Consistent Instance Field for Dynamic Scene Understanding¶

Conference: CVPR 2026
Paper: CVF Open Access
Code: Not public
Area: 3D Vision
Keywords: Dynamic scene understanding, 4D Gaussian Splatting, instance segmentation, occupancy probability field, visibility bias calibration

TL;DR¶

This work models dynamic scenes as a continuous probabilistic "instance field," where each spatio-temporal point carries both an "occupancy probability" and a "conditional identity distribution." By approximating this field using deformable 3D Gaussians with instance semantics, the method decouples object identity from multi-view visibility. It significantly outperforms previous SOTA in novel-view panoptic segmentation and open-vocabulary 4D querying (HyperNeRF mIoU +11.4, Neu3D +5.8).

Background & Motivation¶

Background: The mainstream approach to dynamic scene understanding involves first reconstructing geometry and appearance using deformable representations (NeRF-based or 3D Gaussian-based), and then incorporating semantics—either by injecting vision-language features for open-vocabulary queries or by supervising a semantic/instance field with 2D masks. 3D Gaussian Splatting (3DGS) has recently become the primary driver in this direction due to its explicit nature and real-time rendering capabilities.

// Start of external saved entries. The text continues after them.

Lemma embedding_progress_run calls : forall st,
  exists st',
    embedding_reports (returning true) calls st = (st', Returns ())
    /\ document st' = document st /\ stats st' = stats st
    /\ (progress st').*2 = (progress st).*2 ++ (call_value <$> calls).
Proof.
  induction calls as [|[current total] calls IH]; intros st.
  - exists st. cbn. by rewrite app_nil_r.
  - cbn [embedding_reports]. rewrite run_note.
    destruct (IH (emit st (embedding_progress_message current total)
      (embedding_progress_value current total))) as (st' & -> & Hd & Hs & Hp).
    exists st'. repeat split; try done.
    rewrite Hp. cbn [emit progress]. rewrite fmap_app. cbn.
    by rewrite <- app_assoc.
Qed.

Lemma run_embedding_progress {A} calls (k : unit -> Run A) st :
  exists st',
    (embedding_reports (returning true) calls ≫= k) st = k () st'
    /\ document st' = document st /\ stats st' = stats st
    /\ (progress st').*2 = (progress st).*2 ++ (call_value <$> calls).
Proof.
  destruct (embedding_progress_run calls st) as (st' & H & Hrest).
  exists st'. split; [|done].
  unfold mbind, Run_bind. by rewrite H.
Qed.

(** With a progress callback that returns, the function handed to the
    batcher returns, and the batcher does what it does with any callback
    that returns. *)
Lemma embedding_progress_quiet cb :
  returns_normally (Some (embedding_progress (returning cb))).
Proof. intros f a b [= <-]. by destruct cb. Qed.

Lemma run_batcher self texts cb :
  Embeddings.generate_embeddings_batch self texts
    (Some (embedding_progress (returning cb)))
  = Embeddings.generate_embeddings_batch self texts (returning true).
Proof.
  by rewrite (EmbeddingFacts.generate_embeddings_batch_quiet self texts _
                (embedding_progress_quiet cb)).
Qed.

(** The result of the [except] branch. *)
Lemma handler_result self cb error st :
  exists st',
    process_document_handler self (returning cb) error st
    = (st', Returns {|
         job_id := job_id_of self;
         pr_document_id :=
           match document st with
           | Some d => document_id d
           | None => "unknown"
           end;
         chunks_created := 0;
         entities_extracted := 0;
         relationships_created := 0;
         processing_time_ms := elapsed_ms self;
         success := false;
         pr_error_message := Some error |})
    /\ (progress st').*2
       = (progress st).*2 ++ (if cb then [100%Q] else []).
Proof.
  unfold process_document_handler. destruct cb.
  - rewrite run_report. eexists. split; [reflexivity|].
    cbn. by rewrite fmap_app.
  - eexists. split; [reflexivity|]. cbn. by rewrite app_nil_r.
Qed.

Ltac failed_run H :=
  match goal with
  | |- context [process_document_handler ?self (returning ?cb) ?e ?st] =>
      destruct (handler_result self cb e st) as (? & -> & ?);
      cbn [fst snd] in *; injection H as <-; discriminate
  end.

(** The values a successful run reports. *)
Lemma successful_run_values self s fp fn on md result :
  (process_document self s fp fn on md (returning true)).2 = Returns result ->
  success result = true ->
  exists texts,
    progress_values (process_document self s fp fn on md (returning true)).1
    = [0; 10; 20; 25; 40; 45]%Q
        ++ (call_value <$>
              (generate_embeddings_batch (embedding_generator self) texts
                 (returning true)).2)
        ++ [60; 65; 70; 75; 90; 95; 100]%Q.
Proof.
  unfold process_document, process_document_body. intros Hres Hok.
  rewrite !run_report, run_lift in *.
  destruct (process_pdf self fp fn on) as [d|e]; [|failed_run Hres].
  cbv zeta in *. rewrite run_bind_document, !run_report, run_lift in *.
  destruct (Chunker.chunk_document _ _) as [chunks|e]; [|failed_run Hres].
  destruct chunks as [|c chunks]; [unfold raise in *; failed_run Hres|].
  rewrite run_bind_document, !run_report, run_batcher in *.
  exists (chunk_content <$> c :: chunks).
  destruct (generate_embeddings_batch _ _ _) as [embeddings calls].
  match goal with |- context [(embedding_reports (returning true) calls ≫= ?k) ?st] =>
    destruct (run_embedding_progress calls k st) as (st' & E & _ & _ & Hp)
  end.
  rewrite E in *. clear E. rewrite run_lift in *.
  destruct embeddings as [embeddings|e]; [|failed_run Hres].
  rewrite run_bind_document, !run_report, run_lift in *.
  destruct (add_documents self _) as [ok|e]; [|failed_run Hres].
  rewrite !run_report, run_lift in *.
  destruct (add_episode self _ _ _ _) as [episode_id|e]; [|failed_run Hres].
  cbv zeta in *.
  rewrite !run_report, run_bind_document, run_update_stats, run_report in *.
  unfold progress_values. cbn [fst snd mret Run_ret emit progress].
  rewrite !fmap_app, Hp. cbn. rewrite <- !app_assoc. reflexivity.
Qed.

(** C7. In a successful run with a progress callback the reported values
    never decrease, lie between 0 and 100, the interpolated values of the
    embedding stage included, and the last one is 100. *)
Theorem progress_non_decreasing self s fp fn on md result :
  (process_document self s fp fn on md (returning true)).2 = Returns result ->
  success result = true ->
  let values :=
    progress_values (process_document self s fp fn on md (returning true)).1 in
  StronglySorted Qle values
  /\ Forall (fun v => (0 <= v <= 100)%Q) values
  /\ last values = Some 100%Q.
Proof.
  intros Hres Hok. cbv zeta.
  destruct (successful_run_values self s fp fn on md result Hres Hok)
    as (texts & ->).
  destruct (embedding_progress_values (embedding_generator self) texts true)
    as [Hsorted Hbounds].
  set (E := call_value <$> _) in *.
  rewrite Forall_forall in Hbounds.
  split; [|split].
  - apply StronglySorted_app_2.
    + intros x y Hx Hy. apply (Qle_trans _ 45).
      * repeat (apply elem_of_cons in Hx as [->|Hx]; [discriminate|]).
        by apply elem_of_nil in Hx.
      * apply elem_of_app in Hy as [Hy|Hy]; [by apply Hbounds|].
        repeat (apply elem_of_cons in Hy as [->|Hy]; [discriminate|]).
        by apply elem_of_nil in Hy.
    + repeat constructor; discriminate.
    + apply StronglySorted_app_2; [|done|repeat constructor; discriminate].
      intros x y Hx Hy. apply (Qle_trans _ 60); [by apply Hbounds|].
      repeat (apply elem_of_cons in Hy as [->|Hy]; [discriminate|]).
      by apply elem_of_nil in Hy.
  - apply Forall_app. split; [repeat constructor; discriminate|].
    apply Forall_app. split; [|repeat constructor; discriminate].
    apply Forall_forall. intros v Hv. destruct (Hbounds v Hv) as [H1 H2].
    split; [by apply (Qle_trans _ 45)|by apply (Qle_trans _ 60)].
  - rewrite !last_app. reflexivity.
Qed.

Lemma progress_non_decreasing_witness :
  let run :=
    process_document
      (Fixtures.pipeline (Fixtures.chunker_of_pieces Fixtures.three_pieces)
         (Fixtures.generator []) (PyStr "some extracted text"))
      Fixtures.no_stats "/tmp/a.pdf" "a.pdf" "a.pdf" None (returning true) in
  StronglySorted Qle (progress_values run.1)
  /\ Forall (fun v => (0 <= v <= 100)%Q) (progress_values run.1)
  /\ last (progress_values run.1) = Some 100%Q.
Proof.
  eapply (progress_non_decreasing
            (Fixtures.pipeline
               (Fixtures.chunker_of_pieces Fixtures.three_pieces)
               (Fixtures.generator []) (PyStr "some extracted text"))
            Fixtures.no_stats "/tmp/a.pdf" "a.pdf" "a.pdf" None).
  - vm_compute. reflexivity.
  - reflexivity.
Defined.

(** The run of the witness, value by value. *)
Example successful_run_progress :
  progress_values
    (process_document
       (Fixtures.pipeline (Fixtures.chunker_of_pieces Fixtures.three_pieces)
          (Fixtures.generator []) (PyStr "some extracted text"))
       Fixtures.no_stats "/tmp/a.pdf" "a.pdf" "a.pdf" None (returning true)).1
  = [0; 10; 20; 25; 40; 45; 60; 60; 65; 70; 75; 90; 95; 100]%Q.
Proof. vm_compute. reflexivity. Qed.
End ProgressFacts.

(* ===================================================================== *)
(** * Failure handling of segmentation and of the pipeline *)
(* ===================================================================== *)

Module FailureFacts.
Import PyStr Chunker Pipeline.

(** ** Segmentation *)

Lemma semantic_loop_id n rest : forall i semantic_chunks current_batch,
  i + length rest = n ->
  (rest = [] -> current_batch = []) ->
  semantic_loop n i rest semantic_chunks current_batch
  = semantic_chunks ++ current_batch ++ rest.
Proof.
  induction rest as [|chunk rest IH]; intros i sem cur Hn Hcur.
  - cbn. rewrite Hcur by done. by rewrite app_nil_r.
  - cbn [semantic_loop length] in *.
    destruct ((5 <=? length (cur ++ [chunk]))%nat
              || (i =? n - 1)%nat) eqn:Hflush.
    + rewrite IH; [|lia|done]. unfold _optimize_chunk_boundaries.
      cbn [app]. by rewrite <- !app_assoc.
    + rewrite IH; [by rewrite <- !app_assoc|lia|].
      intros ->. apply orb_false_iff in Hflush as [_ Hlast].
      apply Nat.eqb_neq in Hlast. cbn in Hn. lia.
Qed.

(** Semantic chunking returns the pieces of the text splitter as they are:
    the pieces of the first call, or those of the retry when the first
    call raises. *)
Lemma semantic_chunk_is_basic_split self text :
  _semantic_chunk self text
  = match split_text (env self) 0 text with
    | Returns pieces => Returns pieces
    | Raises _ => split_text (env self) 1 text
    end.
Proof.
  unfold _semantic_chunk, try_except, mbind, Outcome_bind, mret, Outcome_ret.
  destruct (split_text (env self) 0 text) as [pieces|e]; [|done].
  destruct (length pieces <=? 20)%nat; [done|].
  f_equal. rewrite semantic_loop_id; [reflexivity|lia|done].
Qed.

Lemma chunk_document_returns self document :
  exists cs, chunk_document self document = Returns cs.
Proof.
  unfold chunk_document, try_except.
  destruct (chunk_document_body self document); eauto.
Qed.

(** C4, as the code has it. [chunk_document] never raises. When the first
    split of semantic chunking raises and the retry returns pieces, the
    result is the post-processed basic split. An error that reaches the
    handler of [chunk_document] itself (the text is not a [str], the basic
    split or the retry raises) gives the empty list. *)
Theorem chunk_document_failure_semantics self document :
  (exists cs, chunk_document self document = Returns cs)
  /\ (raised (chunk_document_body self document) = true ->
      chunk_document self document = Returns [])
  /\ (forall text pieces,
        dict_get (custom_fields (metadata document)) "extracted_text"
          (PyStr "") = PyStr text ->
        truthy (strip text) = true ->
        use_semantic_chunking (config self) = true ->
        raised (split_text (env self) 0 (_preprocess_text self text))
          = true ->
        split_text (env self) 1 (_preprocess_text self text)
          = Returns pieces ->
        chunk_document self document
        = Returns (_post_process_chunks self pieces document)).
Proof.
  split; [apply chunk_document_returns|]. split.
  - unfold chunk_document, try_except.
    by destruct (chunk_document_body self document).
  - intros text pieces Htext Hne Hsem Hfirst Hretry.
    unfold chunk_document, chunk_document_body.
    rewrite Htext. cbn [as_text mbind Outcome_bind]. rewrite Hne, Hsem.
    cbn [negb]. rewrite semantic_chunk_is_basic_split.
    destruct (split_text (env self) 0 _); [discriminate|].
    by rewrite Hretry.
Qed.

Limitations of Prior Work: Semantic supervision in these methods is applied indirectly "via RGB rendering," making it inherently view-dependent. They fail to explicitly model the "persistence of objects in space-time," instead tying identity strictly to radiance. The paper categorizes the issues caused by this coupling into three types (see Figure 1): unstable instance supervision across views leading to identity drift; confusing "color opacity" with "object occupancy"; and sparse representation/underfitting of semantically significant regions due to limited Gaussian capacity.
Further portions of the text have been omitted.